The Last Episode

For the month of October, I’ve opted to shift some key elements of this blog. I’ll be paying homage to my favorite television series Buffy the Vampire Slayer by dedicating each post to reflections on specific episodes of the show. Moreover, to cram in more BtVS ramblings, I’m foregoing my typical every-other-week posting schedule in favor of posting every weekend.

If you’re a fan of the show, I hope you’ll enjoy these looks back, and if you’re not, maybe I’ll incentivize you to give it a shot. If you find yourself someplace in between—e.g., you’re currently watching the show, please note that these posts will include spoilers about the episode(s) they discuss.

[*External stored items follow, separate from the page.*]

(* ===== verification/Models.v ===== *)
(** * pkg/api/openapi: the generated models as JSON

    model_*.go: for each model its fields, ToMap, MarshalJSON and, for the lists,
    UnmarshalJSON, which asks for every required property and refuses members it does not
    know. The accessors are in ModelAccessors.v. *)

From S2P Require Import Prelude GoLib Errors Types Json Bundle Presenters JsonStruct.
Import api Strings Fmt.

Open Scope Z_scope.

Section Models.
Context `{tj : TimeJSON}.

Definition str_ptr : codec (option string) := ptr_codec string_codec.
Definition int32_ptr : codec (option Z) := ptr_codec int32_codec.
Definition time_ptr : codec (option Time) := ptr_codec time_codec.
Definition labels_ptr : codec (option (list (string * string))) := ptr_codec strings_codec.
Definition maps_codec : codec (option (list JSONMap)) := slice_codec "[]map[string]interface {}" map_codec.

(** The encoder and the decoder of a struct type. *)
Definition struct_codec {S} (strict : bool) (fs : fields) (build : (string -> option json) -> S)
  (ToMap : S -> serialized) : codec S :=
  mkCodec (build (fun _ => None)) (fun o => serialized_json (ToMap o)) (dec_struct strict fs build).

(** MarshalJSON *)
Definition MarshalJSON {S} (ToMap : S -> serialized) (o : S) : result string string :=
  match serialized_json (ToMap o) with Ok j => Ok (Json.Marshal j) | Err err => Err err end.

(** ** model_object_reference.go *)

Definition ObjectReference_fields : fields :=
  [("id", field_check str_ptr); ("kind", field_check str_ptr); ("href", field_check str_ptr)].
Definition ObjectReference_build (m : string -> option json) : ObjectReference :=
  mkObjectReference (field_value str_ptr (m "id")) (field_value str_ptr (m "kind")) (field_value str_ptr (m "href")).
Definition ObjectReference_assignments (o : ObjectReference) : assignments :=
  [("id", nilable str_ptr o.(ref_Id)); ("kind", nilable str_ptr o.(ref_Kind)); ("href", nilable str_ptr o.(ref_Href))].
Definition ObjectReference_ToMap (o : ObjectReference) : serialized := serialize (ObjectReference_assignments o).
Definition ObjectReference_codec (strict : bool) : codec ObjectReference :=
  struct_codec strict ObjectReference_fields ObjectReference_build ObjectReference_ToMap.

(** ** model_consumer.go *)

Definition Consumer_fields : fields :=
  [("id", field_check str_ptr); ("kind", field_check str_ptr); ("href", field_check str_ptr);
   ("name", field_check str_ptr); ("labels", field_check labels_ptr);
   ("created_at", field_check time_ptr); ("updated_at", field_check time_ptr)].
Definition Consumer_build (m : string -> option json) : OpenConsumer :=
  mkOpenConsumer (field_value str_ptr (m "id")) (field_value str_ptr (m "kind")) (field_value str_ptr (m "href"))
    (field_value str_ptr (m "name")) (field_value labels_ptr (m "labels"))
    (field_value time_ptr (m "created_at")) (field_value time_ptr (m "updated_at")).
Definition Consumer_assignments (o : OpenConsumer) : assignments :=
  [("id", nilable str_ptr o.(oc_Id)); ("kind", nilable str_ptr o.(oc_Kind)); ("href", nilable str_ptr o.(oc_Href));
   ("name", nilable str_ptr o.(oc_Name)); ("labels", nilable labels_ptr o.(oc_Labels));
   ("created_at", nilable time_ptr o.(oc_CreatedAt)); ("updated_at", nilable time_ptr o.(oc_UpdatedAt))].
Definition Consumer_ToMap (o : OpenConsumer) : serialized := serialize (Consumer_assignments o).
Definition Consumer_codec (strict : bool) : codec OpenConsumer :=
  struct_codec strict Consumer_fields Consumer_build Consumer_ToMap.

(** ** model_consumer_patch_request.go *)

Definition ConsumerPatchRequest_fields : fields := [("labels", field_check labels_ptr)].
Definition ConsumerPatchRequest_build (m : string -> option json) : ConsumerPatchRequest :=
  mkConsumerPatchRequest (field_value labels_ptr (m "labels")).
Definition ConsumerPatchRequest_assignments (o : ConsumerPatchRequest) : assignments :=
  [("labels", nilable labels_ptr o.(p_Labels))].
Definition ConsumerPatchRequest_ToMap (o : ConsumerPatchRequest) : serialized :=
  serialize (ConsumerPatchRequest_assignments o).
Definition ConsumerPatchRequest_codec (strict : bool) : codec ConsumerPatchRequest :=
  struct_codec strict ConsumerPatchRequest_fields ConsumerPatchRequest_build ConsumerPatchRequest_ToMap.

(** ** model_error.go *)

Definition Error_fields : fields :=
  [("id", field_check str_ptr); ("kind", field_check str_ptr); ("href", field_check str_ptr);
   ("code", field_check str_ptr); ("reason", field_check str_ptr); ("operation_id", field_check str_ptr)].
Definition Error_build (m : string -> option json) : OpenError :=
  mkOpenError (field_value str_ptr (m "id")) (field_value str_ptr (m "kind")) (field_value str_ptr (m "href"))
    (field_value str_ptr (m "code")) (field_value str_ptr (m "reason")) (field_value str_ptr (m "operation_id")).
Definition Error_assignments (o : OpenError) : assignments :=
  [("id", nilable str_ptr o.(er_Id)); ("kind", nilable str_ptr o.(er_Kind)); ("href", nilable str_ptr o.(er_Href));
   ("code", nilable str_ptr o.(er_Code)); ("reason", nilable str_ptr o.(er_Reason));
   ("operation_id", nilable str_ptr o.(er_OperationId))].
Definition Error_ToMap (o : OpenError) : serialized := serialize (Error_assignments o).
Definition Error_codec (strict : bool) : codec OpenError := struct_codec strict Error_fields Error_build Error_ToMap.

(** ** model_resource_bundle.go *)

Definition ResourceBundle_fields : fields :=
  [("id", field_check str_ptr); ("kind", field_check str_ptr); ("href", field_check str_ptr);
   ("name", field_check str_ptr); ("consumer_name", field_check str_ptr); ("version", field_check int32_ptr);
   ("created_at", field_check time_ptr); ("updated_at", field_check time_ptr); ("deleted_at", field_check time_ptr);
   ("metadata", field_check map_codec); ("manifests", field_check maps_codec);
   ("delete_option", field_check map_codec); ("manifest_configs", field_check maps_codec);
   ("status", field_check map_codec)].
Definition ResourceBundle_build (m : string -> option json) : ResourceBundle :=
  mkResourceBundle (field_value str_ptr (m "id")) (field_value str_ptr (m "kind")) (field_value str_ptr (m "href"))
    (field_value str_ptr (m "name")) (field_value str_ptr (m "consumer_name")) (field_value int32_ptr (m "version"))
    (field_value time_ptr (m "created_at")) (field_value time_ptr (m "updated_at")) (field_value time_ptr (m "deleted_at"))
    (field_value map_codec (m "metadata")) (field_value maps_codec (m "manifests"))
    (field_value map_codec (m "delete_option")) (field_value maps_codec (m "manifest_configs"))
    (field_value map_codec (m "status")).
Definition ResourceBundle_assignments (o : ResourceBundle) : assignments :=
  [("id", nilable str_ptr o.(rb_Id)); ("kind", nilable str_ptr o.(rb_Kind)); ("href", nilable str_ptr o.(rb_Href));
   ("name", nilable str_ptr o.(rb_Name)); ("consumer_name", nilable str_ptr o.(rb_ConsumerName));
   ("version", nilable int32_ptr o.(rb_Version)); ("created_at", nilable time_ptr o.(rb_CreatedAt));
   ("updated_at", nilable time_ptr o.(rb_UpdatedAt)); ("deleted_at", nilable time_ptr o.(rb_DeletedAt));
   ("metadata", nilable map_codec o.(rb_Metadata)); ("manifests", nilable maps_codec o.(rb_Manifests));
   ("delete_option", nilable map_codec o.(rb_DeleteOption));
   ("manifest_configs", nilable maps_codec o.(rb_ManifestConfigs)); ("status", nilable map_codec o.(rb_Status))].
Definition ResourceBundle_ToMap (o : ResourceBundle) : serialized := serialize (ResourceBundle_assignments o).
Definition ResourceBundle_codec (strict : bool) : codec ResourceBundle :=
  struct_codec strict ResourceBundle_fields ResourceBundle_build ResourceBundle_ToMap.
End Models.

(** ** model_list.go and the lists of models *)

Record ModelList (A : Type) := mkModelList {
  ml_Kind : string;
  ml_Page : Z;
  ml_Size : Z;
  ml_Total : Z;
  (** a nil slice is [None] *)
  ml_Items : option (list A);
}.
Arguments mkModelList {A}.
Arguments ml_Kind {A}.
Arguments ml_Page {A}.
Arguments ml_Size {A}.
Arguments ml_Total {A}.
Arguments ml_Items {A}.

Definition paging_fields : fields :=
  [("kind", field_check string_codec); ("page", field_check int32_codec); ("size", field_check int32_codec);
   ("total", field_check int32_codec)].

Section Lists.
(** The item of the list: its type name, and its codec in a strict decoder. *)
Context {A : Type} (item : string) (c : codec A).

Definition items_codec : codec (option (list A)) := slice_codec item c.
Definition List_fields : fields := paging_fields ++ [("items", field_check items_codec)].
Definition List_build (m : string -> option json) : ModelList A :=
  mkModelList (field_value string_codec (m "kind")) (field_value int32_codec (m "page"))
    (field_value int32_codec (m "size")) (field_value int32_codec (m "total")) (field_value items_codec (m "items")).
Definition List_assignments (o : ModelList A) : assignments :=
  [("kind", required string_codec o.(ml_Kind)); ("page", required int32_codec o.(ml_Page));
   ("size", required int32_codec o.(ml_Size)); ("total", required int32_codec o.(ml_Total));
   ("items", required items_codec o.(ml_Items))].
Definition List_ToMap (o : ModelList A) : serialized := serialize (List_assignments o).
Definition requiredProperties : list string := ["kind"; "page"; "size"; "total"; "items"].
End Lists.

(** The loop over the required properties. *)
Fixpoint missing_property (required : list string) (allProperties : JSONMap) : option string :=
  match required with
  | [] => None
  | p :: required => match jget p allProperties with
                     | Some _ => missing_property required allProperties
                     | None => Some (Sprintf "no value given for required property %v" [GStr p])
                     end
  end.

(** UnmarshalJSON of a list model, from the document its data is. *)
Definition UnmarshalJSON {S} (required : list string) (fs : fields) (build : (string -> option json) -> S) (j : json) :
  result S string :=
  match unmarshalled (dec map_codec j) with
  | Err err => Err err
  | Ok allProperties =>
      match missing_property required allProperties with
      | Some err => Err err
      | None => unmarshalled (dec_struct true fs build j)
      end
  end.

(** List itself has no items. *)
Definition PlainList_build (m : string -> option json) : ModelList unit :=
  mkModelList (field_value string_codec (m "kind")) (field_value int32_codec (m "page"))
    (field_value int32_codec (m "size")) (field_value int32_codec (m "total")) None.
Definition PlainList_assignments (o : ModelList unit) : assignments :=
  [("kind", required string_codec o.(ml_Kind)); ("page", required int32_codec o.(ml_Page));
   ("size", required int32_codec o.(ml_Size)); ("total", required int32_codec o.(ml_Total))].
Definition PlainList_ToMap (o : ModelList unit) : serialized := serialize (PlainList_assignments o).
Definition PlainList_UnmarshalJSON (j : json) : result (ModelList unit) string :=
  UnmarshalJSON ["kind"; "page"; "size"; "total"] paging_fields PlainList_build j.

Section ModelLists.
Context `{tj : TimeJSON}.
Definition ResourceBundleList_ToMap : ModelList ResourceBundle -> serialized :=
  List_ToMap "[]openapi.ResourceBundle" (ResourceBundle_codec true).
Definition ResourceBundleList_UnmarshalJSON (j : json) : result (ModelList ResourceBundle) string :=
  UnmarshalJSON requiredProperties (List_fields "[]openapi.ResourceBundle" (ResourceBundle_codec true))
    (List_build "[]openapi.ResourceBundle" (ResourceBundle_codec true)) j.
Definition ConsumerList_ToMap : ModelList OpenConsumer -> serialized :=
  List_ToMap "[]openapi.Consumer" (Consumer_codec true).
Definition ConsumerList_UnmarshalJSON (j : json) : result (ModelList OpenConsumer) string :=
  UnmarshalJSON requiredProperties (List_fields "[]openapi.Consumer" (Consumer_codec true))
    (List_build "[]openapi.Consumer" (Consumer_codec true)) j.
End ModelLists.
Definition ErrorList_ToMap : ModelList OpenError -> serialized := List_ToMap "[]openapi.Error" (Error_codec true).
Definition ErrorList_UnmarshalJSON (j : json) : result (ModelList OpenError) string :=
  UnmarshalJSON requiredProperties (List_fields "[]openapi.Error" (Error_codec true))
    (List_build "[]openapi.Error" (Error_codec true)) j.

And, if you’re just not interested in Buffy, apologies, but this just isn’t your month. I will be back for a more typical blog post around Halloween, and resume the routine going into November.

This week, I’m looking at “Chosen.”

It’s hard to create a good TV finale. The last episode carries with it certain expectations around being epic and especially good, besides being true to the years of show to precede it. Historically, lots of shows don’t get the opportunity to do a proper sendoff. I remember, for one example, getting hooked on VR.5 when it originally aired—a virtual reality based sci-fi show, for which the final aired episode left it looking as though the bad guys may have won and the protagonist was left in a cliffhanger (note, I legitimately haven’t watched the show since 1995, so forgive me if my memory isn’t exactly on point here). I remember thinking that can’t be the end and the show would have to be back for at least a short run to wrap up this unresolved plot. It was one of my first, most stark lessons in how television works. If the ratings didn’t justify it, particularly in that era, then, no, the network absolutely did not need to see that story through.

But even for ratings successes that get years to fully realize stories and much ballyhooed series finales, the episodes don’t always work. For a very small sampling, there’s the nonsensical, full of holes wrap-up to Lost, the tonally on point but wholly unsatisfying conclusion to Seinfeld, the saccharine grasp at what had once been good about the show from Friends.

But Buffy?

True to form, this show nails it.

“Chosen” isn’t the best episode of BtVS, but I’d place it among the best of the final season, and not too far from (though probably not in) the top ten all time. It has a lot of the grand final battle stuff most Buffy season finales have, complete with the biggest cast of fighters from each side. It has one last appearance from Angel, and a signature Buffy-style romantic moment in the slayer’s bittersweet last interaction with Spike (no one can ever be totally happy for long on this show, but moments like Buffy telling Spike she loves him, and Spike acknowledging that she doesn't but he appreciates her saying it offer glimpses of beauty). There are bits of comedy, and the motif of the core Scoobies working together to all contribute to the master plan.

And there’s the substance of that master plan, which for my money marks the perfect conclusion to this specific series.

From the beginning, the premise of BtVS was that one girl was anointed as the slayer and thus had to shoulder the burden of never living a normal life, always being in peril, carrying the weight of the world, and likely as not dying at a young age. From the first episodes, the show complicated the premise by placing Buffy with not only her Watcher and not only a love interest, and core band of friends she loved and that loved her, and that contributed to her success. Indeed, as the series goes on, villains note that Buffy’s allies differentiate her from slayers before her, making her more resourceful and much more difficult to defeat. The show further plays with the concept in introducing a second, and then a third slayer, called when Buffy and then Kendra technically die, and thus defying convention.

“Chosen” fundamentally challenges the whole idea that there can only be one champion of good, just as it more subtly subverts patriarchy and traditionalism in ways the show has always done. Buffy declares that the tradition of one slayer came about because a bunch of old dudes made that rule a long time ago—but it doesn’t have to be that way. Channeling Willow’s wiccan powers to the highest good, all potential slayers are thus actualized, and the most concentrated, powerful army of good the show has seen bands together to beat back the First Evil.

More than one big battle, though, the generation of all of these slayers near and far acknowledges that the fight for good may never be over, but it also won’t be Buffy’s lone responsibility anymore. As Sunnydale crumbles in the closing shot and Buffy looks back on it she smiles, at last released from the crushing weight of having to fight non-stop.

So it is that “Chosen” is about beating back the biggest evil, women’s empowerment, and spreading the load of who can take part in the fight for what’s right. It’s, in a nutshell, what the show was always about, with the added trimmings of finale epic-ness. Buffy’s last episode resists the lure of getting weighed down in its own nostalgia in favor of an episode that celebrates the show’s spirit, and gives fans a sense of the biggest closure.